Exercise prompt = Give back all the data exactly, line by line.

Start of Block

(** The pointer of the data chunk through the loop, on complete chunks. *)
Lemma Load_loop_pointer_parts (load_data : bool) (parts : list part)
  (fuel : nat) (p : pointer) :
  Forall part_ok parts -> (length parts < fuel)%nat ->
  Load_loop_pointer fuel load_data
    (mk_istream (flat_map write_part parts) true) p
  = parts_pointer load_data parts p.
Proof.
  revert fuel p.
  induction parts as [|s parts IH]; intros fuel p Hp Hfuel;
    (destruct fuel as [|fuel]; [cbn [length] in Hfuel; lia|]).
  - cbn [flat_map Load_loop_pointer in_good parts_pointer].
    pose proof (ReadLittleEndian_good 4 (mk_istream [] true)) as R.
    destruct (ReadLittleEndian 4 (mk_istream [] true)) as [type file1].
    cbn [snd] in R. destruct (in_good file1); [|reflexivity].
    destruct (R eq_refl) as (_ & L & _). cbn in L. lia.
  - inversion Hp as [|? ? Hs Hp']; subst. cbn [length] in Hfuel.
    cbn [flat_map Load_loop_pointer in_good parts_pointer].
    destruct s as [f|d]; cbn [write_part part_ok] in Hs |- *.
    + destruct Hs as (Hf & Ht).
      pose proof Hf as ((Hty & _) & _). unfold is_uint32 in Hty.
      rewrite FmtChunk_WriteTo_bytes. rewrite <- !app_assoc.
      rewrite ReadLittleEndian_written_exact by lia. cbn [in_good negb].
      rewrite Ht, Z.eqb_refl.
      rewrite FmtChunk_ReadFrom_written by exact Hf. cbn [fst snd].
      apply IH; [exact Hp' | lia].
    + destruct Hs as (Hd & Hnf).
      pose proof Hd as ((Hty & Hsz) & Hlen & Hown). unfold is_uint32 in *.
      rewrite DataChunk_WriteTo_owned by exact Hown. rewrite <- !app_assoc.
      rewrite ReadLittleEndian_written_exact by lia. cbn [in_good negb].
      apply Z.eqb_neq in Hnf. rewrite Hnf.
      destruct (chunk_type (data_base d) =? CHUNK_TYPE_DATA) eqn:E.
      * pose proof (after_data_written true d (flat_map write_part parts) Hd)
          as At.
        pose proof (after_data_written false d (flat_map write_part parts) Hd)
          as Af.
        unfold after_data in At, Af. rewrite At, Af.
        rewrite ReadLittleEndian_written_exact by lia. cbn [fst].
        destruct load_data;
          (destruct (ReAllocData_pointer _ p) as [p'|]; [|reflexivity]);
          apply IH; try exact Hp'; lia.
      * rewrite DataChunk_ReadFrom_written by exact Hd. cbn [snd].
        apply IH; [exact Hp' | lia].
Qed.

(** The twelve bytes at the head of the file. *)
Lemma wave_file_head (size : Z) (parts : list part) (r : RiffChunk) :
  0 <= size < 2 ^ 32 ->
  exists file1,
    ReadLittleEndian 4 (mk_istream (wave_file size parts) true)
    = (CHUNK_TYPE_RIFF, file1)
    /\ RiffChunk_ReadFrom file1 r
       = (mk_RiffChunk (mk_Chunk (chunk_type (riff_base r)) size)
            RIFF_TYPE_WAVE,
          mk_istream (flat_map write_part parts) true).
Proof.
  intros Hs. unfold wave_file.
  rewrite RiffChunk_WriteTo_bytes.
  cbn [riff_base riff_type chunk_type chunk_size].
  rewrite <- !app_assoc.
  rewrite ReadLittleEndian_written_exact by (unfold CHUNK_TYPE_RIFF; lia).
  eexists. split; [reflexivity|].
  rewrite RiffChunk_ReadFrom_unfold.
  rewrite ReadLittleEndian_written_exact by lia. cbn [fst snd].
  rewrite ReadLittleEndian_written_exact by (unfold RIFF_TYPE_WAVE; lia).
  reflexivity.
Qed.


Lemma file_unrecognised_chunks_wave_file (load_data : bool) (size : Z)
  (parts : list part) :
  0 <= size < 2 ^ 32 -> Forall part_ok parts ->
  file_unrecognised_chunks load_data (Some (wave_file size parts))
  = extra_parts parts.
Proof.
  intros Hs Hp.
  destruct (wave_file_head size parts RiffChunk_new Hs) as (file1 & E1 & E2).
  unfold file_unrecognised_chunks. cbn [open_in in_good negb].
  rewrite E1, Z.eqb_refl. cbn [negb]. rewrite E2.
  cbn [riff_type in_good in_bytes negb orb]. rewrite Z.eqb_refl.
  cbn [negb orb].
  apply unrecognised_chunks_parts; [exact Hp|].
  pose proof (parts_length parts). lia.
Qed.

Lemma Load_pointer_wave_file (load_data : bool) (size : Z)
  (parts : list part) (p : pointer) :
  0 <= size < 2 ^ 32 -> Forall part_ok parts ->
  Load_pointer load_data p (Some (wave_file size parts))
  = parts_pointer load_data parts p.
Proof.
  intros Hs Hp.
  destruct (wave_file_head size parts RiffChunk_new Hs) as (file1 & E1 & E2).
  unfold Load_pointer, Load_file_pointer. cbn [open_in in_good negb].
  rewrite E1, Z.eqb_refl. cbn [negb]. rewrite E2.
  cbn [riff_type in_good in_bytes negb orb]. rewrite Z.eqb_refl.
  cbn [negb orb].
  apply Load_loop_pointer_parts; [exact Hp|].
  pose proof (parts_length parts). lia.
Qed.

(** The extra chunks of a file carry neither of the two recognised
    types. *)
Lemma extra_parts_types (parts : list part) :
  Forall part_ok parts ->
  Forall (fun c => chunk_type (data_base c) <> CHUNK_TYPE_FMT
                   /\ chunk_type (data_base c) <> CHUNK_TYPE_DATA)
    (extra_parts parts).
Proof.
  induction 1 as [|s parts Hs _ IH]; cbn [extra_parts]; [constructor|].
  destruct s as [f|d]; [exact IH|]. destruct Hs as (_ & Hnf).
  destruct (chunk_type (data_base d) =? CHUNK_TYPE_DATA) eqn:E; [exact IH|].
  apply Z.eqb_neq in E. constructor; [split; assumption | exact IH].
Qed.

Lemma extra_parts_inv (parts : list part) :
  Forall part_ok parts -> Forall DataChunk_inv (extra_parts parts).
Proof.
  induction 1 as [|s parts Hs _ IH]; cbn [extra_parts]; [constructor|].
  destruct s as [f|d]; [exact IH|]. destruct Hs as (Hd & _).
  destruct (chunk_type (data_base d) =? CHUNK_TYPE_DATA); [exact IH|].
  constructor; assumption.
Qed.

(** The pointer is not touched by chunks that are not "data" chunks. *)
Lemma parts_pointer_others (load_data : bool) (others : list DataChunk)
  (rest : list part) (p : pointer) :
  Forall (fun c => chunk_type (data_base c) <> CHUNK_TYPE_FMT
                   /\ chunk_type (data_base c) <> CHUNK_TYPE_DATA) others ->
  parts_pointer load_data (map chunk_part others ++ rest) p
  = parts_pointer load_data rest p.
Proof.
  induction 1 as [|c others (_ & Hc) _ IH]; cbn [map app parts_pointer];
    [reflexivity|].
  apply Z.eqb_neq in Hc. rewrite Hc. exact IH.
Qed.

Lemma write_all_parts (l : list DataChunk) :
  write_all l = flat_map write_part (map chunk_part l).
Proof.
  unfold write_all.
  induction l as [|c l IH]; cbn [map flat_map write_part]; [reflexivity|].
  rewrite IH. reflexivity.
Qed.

End of Block

Result =
(** The pointer of the data chunk through the loop, on complete chunks. *)
Lemma Load_loop_pointer_parts (load_data : bool) (parts : list part)
  (fuel : nat) (p : pointer) :
  Forall part_ok parts -> (length parts < fuel)%nat ->
  Load_loop_pointer fuel load_data
    (mk_istream (flat_map write_part parts) true) p
  = parts_pointer load_data parts p.
Proof.
  revert fuel p.
  induction parts as [|s parts IH]; intros fuel p Hp Hfuel;
    (destruct fuel as [|fuel]; [cbn [length] in Hfuel; lia|]).
  - cbn [flat_map Load_loop_pointer in_good parts_pointer].
    pose proof (ReadLittleEndian_good 4 (mk_istream [] true)) as R.
    destruct (ReadLittleEndian 4 (mk_istream [] true)) as [type file1].
    cbn [snd] in R. destruct (in_good file1); [|reflexivity].
    destruct (R eq_refl) as (_ & L & _). cbn in L. lia.
  - inversion Hp as [|? ? Hs Hp']; subst. cbn [length] in Hfuel.
    cbn [flat_map Load_loop_pointer in_good parts_pointer].
    destruct s as [f|d]; cbn [write_part part_ok] in Hs |- *.
    + destruct Hs as (Hf & Ht).
      pose proof Hf as ((Hty & _) & _). unfold is_uint32 in Hty.
      rewrite FmtChunk_WriteTo_bytes. rewrite <- !app_assoc.
      rewrite ReadLittleEndian_written_exact by lia. cbn [in_good negb].
      rewrite Ht, Z.eqb_refl.
      rewrite FmtChunk_ReadFrom_written by exact Hf. cbn [fst snd].
      apply IH; [exact Hp' | lia].
    + destruct Hs as (Hd & Hnf).
      pose proof Hd as ((Hty & Hsz) & Hlen & Hown). unfold is_uint32 in *.
      rewrite DataChunk_WriteTo_owned by exact Hown. rewrite <- !app_assoc.
      rewrite ReadLittleEndian_written_exact by lia. cbn [in_good negb].
      apply Z.eqb_neq in Hnf. rewrite Hnf.
      destruct (chunk_type (data_base d) =? CHUNK_TYPE_DATA) eqn:E.
      * pose proof (after_data_written true d (flat_map write_part parts) Hd)
          as At.
        pose proof (after_data_written false d (flat_map write_part parts) Hd)
          as Af.
        unfold after_data in At, Af. rewrite At, Af.
        rewrite ReadLittleEndian_written_exact by lia. cbn [fst].
        destruct load_data;
          (destruct (ReAllocData_pointer _ p) as [p'|]; [|reflexivity]);
          apply IH; try exact Hp'; lia.
      * rewrite DataChunk_ReadFrom_written by exact Hd. cbn [snd].
        apply IH; [exact Hp' | lia].
Qed.

(** The twelve bytes at the head of the file. *)
Lemma wave_file_head (size : Z) (parts : list part) (r : RiffChunk) :
  0 <= size < 2 ^ 32 ->
  exists file1,
    ReadLittleEndian 4 (mk_istream (wave_file size parts) true)
    = (CHUNK_TYPE_RIFF, file1)
    /\ RiffChunk_ReadFrom file1 r
       = (mk_RiffChunk (mk_Chunk (chunk_type (riff_base r)) size)
            RIFF_TYPE_WAVE,
          mk_istream (flat_map write_part parts) true).
Proof.
  intros Hs. unfold wave_file.
  rewrite RiffChunk_WriteTo_bytes.
  cbn [riff_base riff_type chunk_type chunk_size].
  rewrite <- !app_assoc.
  rewrite ReadLittleEndian_written_exact by (unfold CHUNK_TYPE_RIFF; lia).
  eexists. split; [reflexivity|].
  rewrite RiffChunk_ReadFrom_unfold.
  rewrite ReadLittleEndian_written_exact by lia. cbn [fst snd].
  rewrite ReadLittleEndian_written_exact by (unfold RIFF_TYPE_WAVE; lia).
  reflexivity.
Qed.


Lemma file_unrecognised_chunks_wave_file (load_data : bool) (size : Z)
  (parts : list part) :
  0 <= size < 2 ^ 32 -> Forall part_ok parts ->
  file_unrecognised_chunks load_data (Some (wave_file size parts))
  = extra_parts parts.
Proof.
  intros Hs Hp.
  destruct (wave_file_head size parts RiffChunk_new Hs) as (file1 & E1 & E2).
  unfold file_unrecognised_chunks. cbn [open_in in_good negb].
  rewrite E1, Z.eqb_refl. cbn [negb]. rewrite E2.
  cbn [riff_type in_good in_bytes negb orb]. rewrite Z.eqb_refl.
  cbn [negb orb].
  apply unrecognised_chunks_parts; [exact Hp|].
  pose proof (parts_length parts). lia.
Qed.

Lemma Load_pointer_wave_file (load_data : bool) (size : Z)
  (parts : list part) (p : pointer) :
  0 <= size < 2 ^ 32 -> Forall part_ok parts ->
  Load_pointer load_data p (Some (wave_file size parts))
  = parts_pointer load_data parts p.
Proof.
  intros Hs Hp.
  destruct (wave_file_head size parts RiffChunk_new Hs) as (file1 & E1 & E2).
  unfold Load_pointer, Load_file_pointer. cbn [open_in in_good negb].
  rewrite E1, Z.eqb_refl. cbn [negb]. rewrite E2.
  cbn [riff_type in_good in_bytes negb orb]. rewrite Z.eqb_refl.
  cbn [negb orb].
  apply Load_loop_pointer_parts; [exact Hp|].
  pose proof (parts_length parts). lia.
Qed.

(** The extra chunks of a file carry neither of the two recognised
    types. *)
Lemma extra_parts_types (parts : list part) :
  Forall part_ok parts ->
  Forall (fun c => chunk_type (data_base c) <> CHUNK_TYPE_FMT
                   /\ chunk_type (data_base c) <> CHUNK_TYPE_DATA)
    (extra_parts parts).
Proof.
  induction 1 as [|s parts Hs _ IH]; cbn [extra_parts]; [constructor|].
  destruct s as [f|d]; [exact IH|]. destruct Hs as (_ & Hnf).
  destruct (chunk_type (data_base d) =? CHUNK_TYPE_DATA) eqn:E; [exact IH|].
  apply Z.eqb_neq in E. constructor; [split; assumption | exact IH].
Qed.

Lemma extra_parts_inv (parts : list part) :
  Forall part_ok parts -> Forall DataChunk_inv (extra_parts parts).
Proof.
  induction 1 as [|s parts Hs _ IH]; cbn [extra_parts]; [constructor|].
  destruct s as [f|d]; [exact IH|]. destruct Hs as (Hd & _).
  destruct (chunk_type (data_base d) =? CHUNK_TYPE_DATA); [exact IH|].
  constructor; assumption.
Qed.

(** The pointer is not touched by chunks that are not "data" chunks. *)
Lemma parts_pointer_others (load_data : bool) (others : list DataChunk)
  (rest : list part) (p : pointer) :
  Forall (fun c => chunk_type (data_base c) <> CHUNK_TYPE_FMT
                   /\ chunk_type (data_base c) <> CHUNK_TYPE_DATA) others ->
  parts_pointer load_data (map chunk_part others ++ rest) p
  = parts_pointer load_data rest p.
Proof.
  induction 1 as [|c others (_ & Hc) _ IH]; cbn [map app parts_pointer];
    [reflexivity|].
  apply Z.eqb_neq in Hc. rewrite Hc. exact IH.
Qed.

Lemma write_all_parts (l : list DataChunk) :
  write_all l = flat_map write_part (map chunk_part l).
Proof.
  unfold write_all.
  induction l as [|c l IH]; cbn [map flat_map write_part]; [reflexivity|].
  rewrite IH. reflexivity.
Qed.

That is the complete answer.